(Task data begins)

(* ===== verification/BenchProps.v ===== *)
(** * Correctness of the benchmark program (test/benchmark.cc)

    What its command line means, and when it ends. *)
From Stdlib Require Import Strings.String.
From S2P Require Import Prelude EventBase TimerQueue Kernel IoBuffer BufferPool TcpBuffer Wire EventLoop World.
From S2P Require Import EventLoopProps TcpConn TcpClient TcpClientSpec TcpClientProps Program.
From S2P Require Import ConfigReader ConfigSpec Commu Examples IoBuffer EchoProps.

#[local] Open Scope Z_scope.

(** ** The command line *)

(** An option with its value. *)
Inductive setting :=
  | opt_h (ip : str)
  | opt_p (port : N)
  | opt_c (count : N)
  | opt_n (total : N).

Definition args_of (s : setting) : list str :=
  match s with
  | opt_h ip => [lit "-h"; ip]
  | opt_p n => [lit "-p"; decimal n]
  | opt_c n => [lit "-c"; decimal n]
  | opt_n n => [lit "-n"; decimal n]
  end.

(** What the option sets.  A port goes through a [short]. *)
Definition given (config : Config) (s : setting) : Config :=
  match s with
  | opt_h ip => MkConfig (Some ip) (hostPort config) (concurrency config) (total config)
  | opt_p n => MkConfig (hostip config) (to_short (Z.of_N n)) (concurrency config) (total config)
  | opt_c n => MkConfig (hostip config) (hostPort config) (Z.of_N n) (total config)
  | opt_n n => MkConfig (hostip config) (hostPort config) (concurrency config) (Z.of_N n)
  end.

Definition options : list str := [lit "-h"; lit "-p"; lit "-c"; lit "-n"].

Definition setting_ok (s : setting) : Prop :=
  match s with
  | opt_h ip => ip ∉ options
  | opt_p n | opt_c n => Z.of_N n ≤ INT_MAX
  | opt_n n => Z.of_N n ≤ LLONG_MAX
  end.

Lemma decimal_no_option n : decimal n ∉ options.
Proof.
  destruct (decimal_spec n) as (_ & Hd & Hne). destruct (decimal n) as [|c ds]; [done|].
  apply Forall_cons in Hd as [[x Hx] _]. destruct (digit_not_special c x Hx) as (_ & Hm & _).
  unfold options. rewrite !not_elem_of_cons. split_and!; [by intros [= -> _]..|apply not_elem_of_nil].
Qed.

Lemma atol_decimal n : Z.of_N n ≤ LLONG_MAX → atol (decimal n) = Z.of_N n.
Proof.
  intros Hn. unfold atol. pose proof (read_ll_decimal [] n [] ltac:(by constructor) ltac:(by intros c [=])) as [Hr _].
  rewrite app_nil_r in Hr. cbn [app] in Hr. rewrite Hr. lia.
Qed.

Lemma atoi_decimal n : Z.of_N n ≤ INT_MAX → atoi (decimal n) = Z.of_N n.
Proof.
  intros Hn. unfold atoi. rewrite atol_decimal by (unfold LLONG_MAX; int_lia). apply to_int_small. int_lia.
Qed.

(** A word that is no option is passed over. *)
Lemma parse_options_skip arg argv config :
  arg ∉ options → parse_options (arg :: argv) config = parse_options argv config.
Proof.
  unfold options. rewrite !not_elem_of_cons. intros (Hh & Hp & Hc & Hn & _). cbn [parse_options].
  by rewrite !bool_decide_false.
Qed.

Lemma parse_option s argv config :
  setting_ok s → parse_options (args_of s ++ argv) config tt = parse_options argv (given config s) tt.
Proof.
  intros Hs. destruct s as [ip|n|n|n]; cbn [args_of app given setting_ok] in *.
  1: { by rewrite <- (parse_options_skip ip argv) by done. }
  all: rewrite <- (parse_options_skip (decimal n) argv) by apply decimal_no_option.
  - rewrite <- (atoi_decimal n) by done. reflexivity.
  - rewrite <- (atoi_decimal n) by done. reflexivity.
  - rewrite <- (atol_decimal n) by done. reflexivity.
Qed.

Lemma parse_settings opts argv : ∀ config,
  Forall setting_ok opts →
  parse_options (concat (args_of <$> opts) ++ argv) config tt = parse_options argv (foldl given config opts) tt.
Proof.
  induction opts as [|s opts IH]; intros config Hok; [done|]. apply Forall_cons in Hok as [Hs Hok].
  rewrite fmap_cons. cbn [concat foldl]. by rewrite <- app_assoc, parse_option, IH.
Qed.

(** All four are needed; the port is what is left of it in a [short]. *)
Definition complete (config : Config) : Prop :=
  is_Some (hostip config) ∧ hostPort config ≠ 0 ∧ concurrency config ≠ 0 ∧ total config ≠ 0.
#[global] Instance complete_dec config : Decision (complete config).
Proof. unfold complete. apply _. Defined.

(** C38 The command line is read as it is written: in whatever order the options are
    given, each counts, the last one of a kind wins, and the process goes on
    exactly when a host, a port, a number of clients and a number of replies are
    there and not zero; a port is reduced to 16 bits.  This is for numbers that fit
    their type and a host that is not itself an option.  A [-p], [-c] or [-n] at the
    end without its value makes it read the null pointer behind the arguments. *)
Theorem parseOption_reads prog opts last_opt :
  prog ∉ options → Forall setting_ok opts → last_opt ∈ [lit "-p"; lit "-c"; lit "-n"] →
  let config := foldl given Config_new opts in
  parseOption (prog :: concat (args_of <$> opts)) tt =
    (if decide (complete config) then Ok (config, tt) else Fail Exited) ∧
  parseOption (prog :: concat (args_of <$> opts) ++ [last_opt]) tt = Fail Undefined.
Proof.
  intros Hprog Hok Hlast config. unfold parseOption. rewrite !parse_options_skip by done. split.
  - pose proof (parse_settings opts [] Config_new Hok) as Hr. rewrite app_nil_r in Hr. fold config in Hr.
    erewrite bind_ok by exact Hr. cbv beta. unfold exit_if. case_decide as Hc; unfold complete in Hc.
    + destruct Hc as ([ip ->] & Hp & Hcc & Ht). by rewrite !(proj2 (Z.eqb_neq _ 0)) by done.
    + destruct (hostip config), (Z.eqb_spec (hostPort config) 0), (Z.eqb_spec (concurrency config) 0),
        (Z.eqb_spec (total config) 0); try reflexivity. destruct Hc. by eauto.
  - apply bind_fail. rewrite parse_settings by done. fold config.
    rewrite !elem_of_cons in Hlast. destruct Hlast as [->|[->|[->|[]%elem_of_nil]]]; reflexivity.
Qed.

(** The options of a session, in an odd order. *)
Lemma parseOption_reads_witness :
  let argv := [lit "bench"; lit "-n"; lit "100000"; lit "-p"; lit "77851"; lit "-h"; lit "127.0.0.1"; lit "-c"; lit "10"] in
  parseOption argv tt = Ok (MkConfig (Some (lit "127.0.0.1")) 12315 10 100000, tt) ∧
  parseOption (argv ++ [lit "-p"]) tt = Fail Undefined.
Proof.
  destruct (parseOption_reads (lit "bench") [opt_n 100000; opt_p 77851; opt_h (lit "127.0.0.1"); opt_c 10] (lit "-p"))
    as [Hr Hl].
  - apply (bool_decide_unpack _). vm_compute. exact I.
  - repeat constructor; cbn [setting_ok]; try (unfold INT_MAX, LLONG_MAX; lia).
    apply (bool_decide_unpack _). vm_compute. exact I.
  - apply (bool_decide_unpack _). vm_compute. exact I.
  - split; [exact Hr|exact Hl].
Defined.

(** ** The replies *)

Section replies.
Context {W K : Type} `{Kernel K} `{EchoCodecLaws}.
Variable kernel_of : lens W K.
Variable vars : lens W bench.
Context `{!LensLaws vars (λ _, True)}.
Variable config : Config.
Variable commu : net_commu W.

(** A state of the connection in which [send_data] returns, whether or not the
    request finds room, and which it leaves behind; the variables are elsewhere. *)
Variable Inv : W → Prop.
Hypothesis Hvars : ∀ v w, Inv w → Inv (update vars v w).
Hypothesis Hsend : ∀ dat cmd w, Inv w → Z.of_nat (length dat) ≤ 2 * MSG_LENGTH_LIMIT →
  ∃ r w', send_data commu dat (Z.of_nat (length dat)) cmd w = Ok (r, w') ∧ Inv w' ∧ view vars w' = view vars w.

(** The reply carries the text of the request. *)
Definition counted (dat : list byte) : bool :=
  let '(parsed, rsp) := ParseFromArray dat in parsed && bool_decide (es_content rsp = miss_you).
Definition hits (ds : list (list byte)) : Z := Z.of_nat (length (filter counted ds)).

Lemma hits_cons d ds : hits (d :: ds) = (if counted d then 1 else 0) + hits ds.
Proof. unfold hits. rewrite filter_cons. destruct (counted d) eqn:Hd; [rewrite decide_True by done|rewrite decide_False by (by intros [])]; simpl; lia. Qed.

(** The reply is a message, and the [id] of the next request is an [int]. *)
Definition id_fits (dat : list byte) : Prop :=
  Z.of_nat (length dat) ≤ MSG_LENGTH_LIMIT ∧ is_int (es_id (ParseFromArray dat).2 + 1).

(** One reply: it is counted, and then the next request is sent or, when there
    were enough, the process ends. *)
Lemma echoBack_spec dat w :
  id_fits dat → Inv w →
  let n := done_count (view vars w) + (if counted dat then 1 else 0) in
  if total config <=? n then echoBack kernel_of vars config commu dat (Z.of_nat (length dat)) w = Fail Exited
  else ∃ w', echoBack kernel_of vars config commu dat (Z.of_nat (length dat)) w = Ok (tt, w') ∧
    Inv w' ∧ done_count (view vars w') = n.
Proof.
  intros [Hlen Hid] HI n. unfold counted in n. unfold echoBack. rewrite take_bytes_all.
  erewrite bind_ok by reflexivity. cbv beta.
  destruct (ParseFromArray dat) as [parsed rsp] eqn:Hp. cbn [snd] in Hid. set (ok := parsed && _) in *.
  set (w1 := if ok then update vars (Bench (done_count (view vars w) + 1) (startTs (view vars w)) (endTs (view vars w))) w else w).
  assert (Hwhen : when ok (modify (λ w, let v := view vars w in
      update vars (Bench (done_count v + 1) (startTs v) (endTs v)) w)) w = Ok (tt, w1)) by (unfold w1; by destruct ok).
  assert (Hn : done_count (view vars w1) = n).
  { unfold w1, n. destruct ok; [by rewrite view_update by done|lia]. }
  erewrite bind_ok by exact Hwhen. cbv beta. erewrite bind_ok by reflexivity. cbv beta. rewrite Hn.
  assert (HI1 : Inv w1) by (unfold w1; destruct ok; auto).
  destruct (total config <=? n).
  - unfold getCurrentMills, zoom, syscall, mbind, M_bind, mret, M_ret. by destruct (sys_clock_realtime _).
  - unfold send_next. erewrite bind_ok by by apply cint_in. cbv beta zeta.
    set (req := SerializeToString _).
    assert (Hreq : Z.of_nat (length req) ≤ 2 * MSG_LENGTH_LIMIT).
    { unfold req. pose proof (serialize_length (set_content (es_content rsp) (set_id (es_id rsp + 1) EchoString_new))) as Hs.
      pose proof (parse_content dat) as Hc. rewrite Hp in Hc. cbn [snd set_content set_id es_content] in Hs, Hc.
      unfold MSG_LENGTH_LIMIT, COMMU_HEAD_LENGTH in *. lia. }
    rewrite size_int_small by (unfold MSG_LENGTH_LIMIT, COMMU_HEAD_LENGTH, u8M in *; lia).
    destruct (Hsend req 1 w1 HI1 Hreq) as (r & w' & Hr & HI' & Hv).
    erewrite bind_ok by exact Hr. exists w'. split; [done|]. split; [done|]. by rewrite Hv.
Qed.

(** C31 The benchmark ends with the reply that makes the count reach [total], and not
    before: of the replies that come, exactly those that carry the text of the
    request are counted.  The client is in a state in which [send_data] returns
    ([Inv]; with [client_in_order] that is shown of [tcp_client], by [client_sends]),
    and a reply's [id] must leave room for the next one in an [int]. *)
Theorem benchmark_ends_at_total ds w :
  Forall id_fits ds → Inv w → done_count (view vars w) < total config →
  let n := done_count (view vars w) + hits ds in
  let run := for_each ds (λ d, echoBack kernel_of vars config commu d (Z.of_nat (length d))) w in
  if total config <=? n then run = Fail Exited
  else ∃ w', run = Ok (tt, w') ∧ done_count (view vars w') = n.
Proof.
  intros Hds. revert w. induction Hds as [|d ds Hd _ IH]; intros w HI Hlt; cbv zeta; cbn [for_each].
  - unfold hits. simpl. rewrite Z.add_0_r, (proj2 (Z.leb_gt _ _)) by done. by exists w.
  - pose proof (echoBack_spec d w Hd HI) as Hone. cbv zeta in Hone. rewrite hits_cons, Z.add_assoc.
    set (n1 := done_count (view vars w) + (if counted d then 1 else 0)) in *.
    destruct (Z.leb_spec (total config) n1) as [Hge|Hlt1].
    + assert (Hall : (total config <=? n1 + hits ds) = true) by (apply Z.leb_le; unfold hits; lia).
      rewrite Hall. by apply bind_fail.
    + destruct Hone as (w1 & Hr & HI1 & Hn1). specialize (IH w1 HI1 ltac:(lia)). cbv zeta in IH. rewrite Hn1 in IH.
      by rewrite (bind_ok _ _ _ _ _ Hr).
Qed.
End replies.

(** ** The clients of the benchmark *)

Section client.
Context {K U : Type} `{EpollLaws K}.
Implicit Types w : cl_world K U.

(** The variables of the benchmark are the user's state. *)
Definition client_vars : lens (cl_world K U) U := Lens cl_user set_cl_user.

#[global] Instance client_vars_laws : LensLaws client_vars (λ _, True).
Proof. by split; [| intros [] | |]. Qed.

(** The client's output buffer and its loop are in order, whatever waits to be sent
    and whether or not it is connected. *)
Definition client_in_order w : Prop :=
  (∃ ob, holds obuf_obj ob (cl_bufs w)) ∧ loop_inv (cl_evs w).

Lemma client_in_order_vars u w : client_in_order w → client_in_order (update client_vars u w).
Proof. done. Qed.

(** [tcp_client::send_data] returns, and leaves it so. *)
Lemma client_sends dat cmd w :
  client_in_order w → Z.of_nat (length dat) ≤ 2 * MSG_LENGTH_LIMIT →
  ∃ r w', send_data tcp_client_commu dat (Z.of_nat (length dat)) cmd w = Ok (r, w') ∧
    client_in_order w' ∧ view client_vars w' = view client_vars w.
Proof.
  intros [[ob Hob] Hl] Hn. cbn [send_data tcp_client_commu view client_vars].
  assert (Hint : Z.of_nat (length dat) + COMMU_HEAD_LENGTH ≤ INT_MAX) by (unfold MSG_LENGTH_LIMIT, COMMU_HEAD_LENGTH in *; int_lia).
  destruct (net_ok (cl w)) eqn:Hup.
  2:{ exists (-1), w. split; [|by split; [split; [exists ob|]|]]. by eapply cl_send_refused; [done..|left]. }
  destruct (decide (Z.of_nat (length ob) + COMMU_HEAD_LENGTH + Z.of_nat (length dat) ≤ u4M)) as [Hfit|Hfull].
  - destruct (cl_send_sends w ob dat cmd Hup Hob Hl Hfit) as (w' & Hr & Ho & Hh & Hl' & _).
    exists 0, w'. split; [done|]. split; [split; [by eexists|done]|]. apply Ho.
  - exists (-1), w. split; [|by split; [split; [exists ob|]|]].
    eapply cl_send_refused; [done..|right; lia].
Qed.
End client.

(** A connected client that waits for two replies. *)
Definition bench_config : Config := MkConfig (Some (lit "127.0.0.1")) 12315 10 2.
Definition bench_client : cl_world Pipe.state bench :=
  ClWorld (ev_kern pipe_idle) sample_objects (ev_loop pipe_idle)
    (TcpClient true 7 sample_commands None vnull None vnull) (Bench 0 0 0).

Lemma bench_client_in_order : client_in_order bench_client.
Proof.
  split; [exists []; apply sample_holds; by right|].
  split; simpl; [done|apply map_Forall_empty|by rewrite dom_empty_L|lia].
Qed.

Definition good_reply : list byte := SerializeToString (MkEchoString miss_you 100).
Definition other_reply : list byte := SerializeToString (MkEchoString (text "hi") 100).

Abbreviation bench_run ds :=
  (for_each ds (λ d, echoBack cl_kernel client_vars bench_config tcp_client_commu d (Z.of_nat (length d))) bench_client).

Lemma benchmark_ends_at_total_witness :
  (∃ w', bench_run [good_reply; other_reply] = Ok (tt, w') ∧ done_count (cl_user w') = 1) ∧
  bench_run [good_reply; other_reply; good_reply] = Fail Exited.
Proof.
  assert (Hids : Forall id_fits [good_reply; other_reply; good_reply])
    by (repeat constructor; vm_compute; discriminate).
  pose proof (benchmark_ends_at_total cl_kernel client_vars bench_config tcp_client_commu (client_in_order (K := Pipe.state))
    client_in_order_vars client_sends) as Hend.
  split.
  - apply (Hend [good_reply; other_reply] bench_client); [|exact bench_client_in_order|reflexivity]. exact (Forall_take _ 2 _ Hids).
  - exact (Hend [good_reply; other_reply; good_reply] bench_client Hids bench_client_in_order eq_refl).
Defined.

(Task data ends)

__Problem__: Copy exactly the lines that run from the first line of the data to the line containing "From S2P Require Import EventLoopProps", please, with both ends included and nothing else.

__Written answer__:
(* ===== verification/BenchProps.v ===== *)
(** * Correctness of the benchmark program (test/benchmark.cc)

    What its command line means, and when it ends. *)
From Stdlib Require Import Strings.String.
From S2P Require Import Prelude EventBase TimerQueue Kernel IoBuffer BufferPool TcpBuffer Wire EventLoop World.
From S2P Require Import EventLoopProps TcpConn TcpClient TcpClientSpec TcpClientProps Program.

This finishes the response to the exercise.